Беатриса пережила сенсацию внезапного приезда в неизвестное окружение, словно вступила в песчаный круг и сменила направление рассказа о себе. Сделав это, теперь она была спокойна в той жизни, на которую она не оказывала влияния. Благодаря неповторимой красоте и многим умениям она стала важной персоной в грязном городе на краю равнины. Говорили, что Беатриса Латинович понимает язык птиц, а время измеряет дыханием ветра, рассказывали, будто на ее стороне улицы не идет дождь, будто взглядом она останавливает насекомых, а когда идет в церковь, фитили свечей загораются сами, а свечи, что горят в серебряных подсвечниках, вдруг остаются без оранжевого пламени.
Иногда, по своему желанию, Беатриса обращалась в тень.
Еще ребенком она открыла в себе этот дар, который позволял ей слиться с окружающей обстановкой – присутствовать, становясь незаметной. Так ей удавалось наподобие призрака из зеркала исчезнуть, принять цвет кирпичной стены, слиться с зеленью травы; она умела затеряться в пустой улице, в цветущем пейзаже. Тогда она походила на дрожь воздуха в предвечерний час. И хотя люди видели, как она идет по площади, отправляется за водой, как месит хлеб, глядит в витрины, покупает сыр и молоко, – никто с уверенностью не мог подтвердить, когда это было и в самом ли деле это была Беатриса.
Она умела ткать и шить. Петь и читать.
Беатриса самостоятельно училась по-итальянски, чтобы наслаждаться книгами Кавальканти и Данте Алигьери. Она нашла их в разоренной библиотеке, и Мандетта и Беатриче стали ее подругами в ее уединении.
В кухне она раз за разом пробовала рецепты из Римской поваренной книги Апиция, из которых ей больше всего нравились телячьи отбивные в соусе из перца, любистока, петрушки, лука, жареного миндаля, фиников, меда, вина и масла. Играла в шахматы. Поливала розы. Рисовала облака и давала им необычайные имена.

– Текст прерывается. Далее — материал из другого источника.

Lemma split_applies :
  region_apply t [RcUpdate shrunk; RcAdd child] = Ok (true, split_table) /\ table_ok split_table.
Proof using El Hok Hsmall Hid0 Hfresh Hlo Hhi.
  destruct parent_facts as (Hw & He & _). pose proof (to_ids _ Hok) as Hn. rewrite El in Hn.
  assert (key <> []) as Hk by (intros ->; by destruct (start_key parent)).
  pose proof (bump_version_val (epoch parent) _ He) as Hb.
  apply (region_apply_tiling t _ (l1 ++ shrunk :: l2 ++ [child])); try done.
  - destruct Hsmall; lia.
  - destruct Hsmall as [[? ?] _]. split; [done|]. unfold u64_max in *. lia.
  - rewrite El, apply_update; [|done|done|].
    2:{ apply check_update_epoch_ok; try done. cbn [epoch shrink_region]. rewrite Hb. lia. }
    cbn [apply_changes_to apply_one]. rewrite El in Hfresh.
    rewrite (proj2 (find_region_None _ _)) by (by rewrite (same_ids l1 parent)).
    assert (bytes_leb (end_key child) (start_key child) && negb (bytes_eqb (end_key child) []) = false) as ->.
    { rewrite andb_comm. apply interval_okb. intros H. by apply Hhi. }
    cbn [mbind result_bind]. by rewrite <-app_assoc.
  - apply Permutation_app_head. apply Permutation_skip. symmetry. apply Permutation_cons_append.
  - pose proof (to_tiles _ Hok) as Ht. rewrite El in Ht.
    destruct (tiles_replace [] l1 [parent] l2 [] Ht) as (a & c & Hp & Hr); [done|].
    apply tiles_one in Hp as (<- & <- & Hi). apply (Hr [shrunk; child]).
    split; [done|]. split; [by intros _|]. split; [done|]. by split.
  - rewrite El in Hfresh. assert (region_id <$> (l1 ++ shrunk :: child :: l2) ≡ₚ
      new_id :: (region_id <$> (l1 ++ parent :: l2))) as ->; [|by constructor].
    rewrite !fmap_app, !fmap_cons. cbn [region_id shrink_region split_child].
    rewrite (cons_middle (region_id parent)), app_assoc, <-Permutation_middle. by rewrite <-app_assoc.
  - pose proof (to_wf _ Hok) as Hwf. rewrite El in Hwf. rewrite !Forall_app, !Forall_cons in *.
    destruct Hwf as (? & (? & ? & ?) & ?). unfold region_wf. cbn [region_id epoch shrink_region split_child].
    rewrite Hb. cbn [conf_ver bump_version]. destruct He. split_and!; try done; lia.
Qed.
Lemma split_routes k :
  region_id <$> route split_table k =
  (fun i => if (i =? region_id parent) && bytes_leb key k then new_id else i)
    <$> (region_id <$> route t k).
Proof using El Hok Hsmall Hid0 Hfresh Hlo Hhi.
  destruct (route_Some t k Hok) as (m & -> & Hin & Hc). destruct split_applies as [_ Hok'].
  destruct parent_facts as (_ & _ & Hp). cbn [fmap option_fmap option_map].
  destruct (decide (m = parent)) as [->|Hne].
  - rewrite Z.eqb_refl. apply contains_key_iff in Hc as [Hc1 Hc2]. cbn [andb].
    destruct (bytes_leb_spec key k) as [Hk|Hk%bytes_not_le].
    + rewrite (route_unique _ child k Hok'); [done|by apply elem_of_app; right; repeat constructor|]. by apply contains_key_iff.
    + rewrite (route_unique _ shrunk k Hok'); [done|by apply elem_of_app; right; repeat constructor|]. by apply contains_key_iff.
  - destruct (Z.eqb_spec (region_id m) (region_id parent)) as [E|_].
    { destruct Hne. by apply (NoDup_fmap_inj_elem region_id (regions t) _ _ (to_ids _ Hok)). }
    cbn [andb]. rewrite (route_unique _ m k Hok'); [done| |done].
    rewrite El, elem_of_app, elem_of_cons in Hin. cbn [regions split_table].
    rewrite elem_of_app, !elem_of_cons. tauto.
Qed.

End split.

(** What an accepted plan consists of. *)
Lemma plan_split_inv t id key new_id plan :
  plan_split t id key new_id = Ok plan ->
  exists parent l1 l2, regions t = l1 ++ parent :: l2 /\ region_id parent = id /\ new_id <> 0 /\
    (new_id ∉ region_id <$> regions t) /\ bytes_lt (start_key parent) key /\
    (end_key parent <> [] -> bytes_lt key (end_key parent)) /\
    plan = {| plan_kind := RegionTable.Split; source_region := id; target_region := Some new_id;
              plan_changes := [RcUpdate (shrink_region parent key); RcAdd (split_child parent key new_id)];
              expected_table_version := rt_version t |}.
Proof.
  unfold plan_split. intros H. destruct (rt_version t =? 0); [done|].
  destruct (region_get t id) as [parent|] eqn:Eg; cbn [ok_or mbind result_bind] in H; [|done].
  apply find_region_Some in Eg as [<- Hin].
  destruct (Z.eqb_spec new_id 0) as [|H0]; [done|]. destruct (new_id =? region_id parent); [done|].
  cbn [orb] in H. case_bool_decide as Hg; [done|].
  destruct (bytes_leb_spec key (start_key parent)) as [|Hlo%bytes_not_le]; [done|].
  destruct (negb (bytes_eqb (end_key parent) []) && bytes_leb (end_key parent) key) eqn:Eh; [done|].
  destruct (key_in_object_space key); [done|]. injection H as <-.
  apply list_elem_of_split in Hin as (l1 & l2 & El). exists parent, l1, l2. split_and!; try done.
  - apply find_region_None. by apply eq_None_not_Some.
  - intros He. apply bytes_not_le. intros Hle. apply andb_false_iff in Eh as [Eh|Eh].
    + apply negb_false_iff in Eh. by destruct (bytes_eqb_spec (end_key parent) []).
    + unfold bytes_le in Hle. congruence.
Qed.

(** The table after a split, and its routes. *)
Lemma split_plan_applies t id key new_id plan :
  rt_version t <> 0 -> region_validate t = Ok tt -> table_small t ->
  plan_split t id key new_id = Ok plan ->
  exists t', region_apply t (plan_changes plan) = Ok (true, t') /\
    region_validate t' = Ok tt /\ rt_version t' = expected_table_version plan + 1 /\
    forall k, region_id <$> route t' k =
      (fun i => if (i =? id) && bytes_leb key k then new_id else i) <$> (region_id <$> route t k).
Proof.
  intros Hv Hok%region_validate_iff Hsmall H; [|done].
  apply plan_split_inv in H as (parent & l1 & l2 & El & <- & H0 & Hf & Hlo & Hhi & ->).
  destruct (split_applies t parent key new_id l1 l2 El Hok Hsmall H0 Hf Hlo Hhi) as [Ha Hok'].
  exists (split_table t parent key new_id l1 l2). split; [done|].
  split; [by apply region_validate_iff; [apply (to_init _ Hok')|]|]. split; [done|].
  intros k. by apply split_routes.
Qed.

(** C35: splitting a Region.  A plan computed from a valid table is accepted by
    the table it was computed from; the result is a valid table of the next
    version, in which exactly the keys of the Region from the split key on are
    routed to the new Region and every other key where it was. *)
Theorem split_plan_exact t id key new_id plan :
  rt_version t <> 0 -> region_validate t = Ok tt -> table_small t ->
  plan_split t id key new_id = Ok plan ->
  exists t', region_apply t (plan_changes plan) = Ok (true, t') /\
    region_validate t' = Ok tt /\ rt_version t' = expected_table_version plan + 1 /\
    forall k, region_id <$> route t' k =
      (fun i => if (i =? id) && bytes_leb key k then new_id else i) <$> (region_id <$> route t k).
Proof. apply split_plan_applies. Qed.

(** ** Merge *)

Section merge.
Context (t : RegionTable) (left right : RegionMeta).
Context (l1 l2 : list RegionMeta) (El : regions t = l1 ++ left :: right :: l2).
Context (Hok : table_ok t) (Hsmall : table_small t).

Abbreviation merged := (merge_regions left right).

Definition merge_table : RegionTable :=
  {| rt_version := rt_version t + 1; regions := l1 ++ merged :: l2 |}.

Lemma merged_elem : left ∈ regions t /\ right ∈ regions t.
Proof using El.
  rewrite El. split; apply elem_of_app; right; [left|right; left].
Qed.

Lemma merged_version :
  epoch_version (epoch merged) = Z.max (epoch_version (epoch left)) (epoch_version (epoch right)) + 1.
Proof using El Hsmall.
  destruct Hsmall as [_ Hs], merged_elem as [Hl Hr]. rewrite Forall_forall in Hs.
  apply bump_version_val. pose proof (Hs _ Hl) as [? ?]. pose proof (Hs _ Hr) as [? ?]. lia.
Qed.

Терезу она постоянно заставляла рассказывать о красотах города Константинополя, о воде Босфора и Галатской башне, у подножья которой – весь Стамбул, а повара Мартона Хидекути – о непристойной жизни и кулинарных изысках французской знати.
Все это Беатриса делала истово, стремясь как можно быстрее опустошить мешок времени, что пролегало между ее желанием и возвращением Вернера.
Она была счастлива, потому что любила Вернера Базилковского, хотя он для нее был – сущий старик.
Человек, полный гнева, крутонравный гордец.
А притом – нежный. Бесконечно внимательный в минуты страсти и терпеливый в мгновения ее внезапного отчаяния.
Вернер обладал двумя особенностями, которые открывают ларец неприятностей в женской поклаже. Ибо для женщин сила мужчины должна быть запечатана страстью и ненасытимостью в любви, а постоянство, которое отмечает их из-за желания принадлежать, имеет границу в продолжительности отсутствия.
Вернер знал это.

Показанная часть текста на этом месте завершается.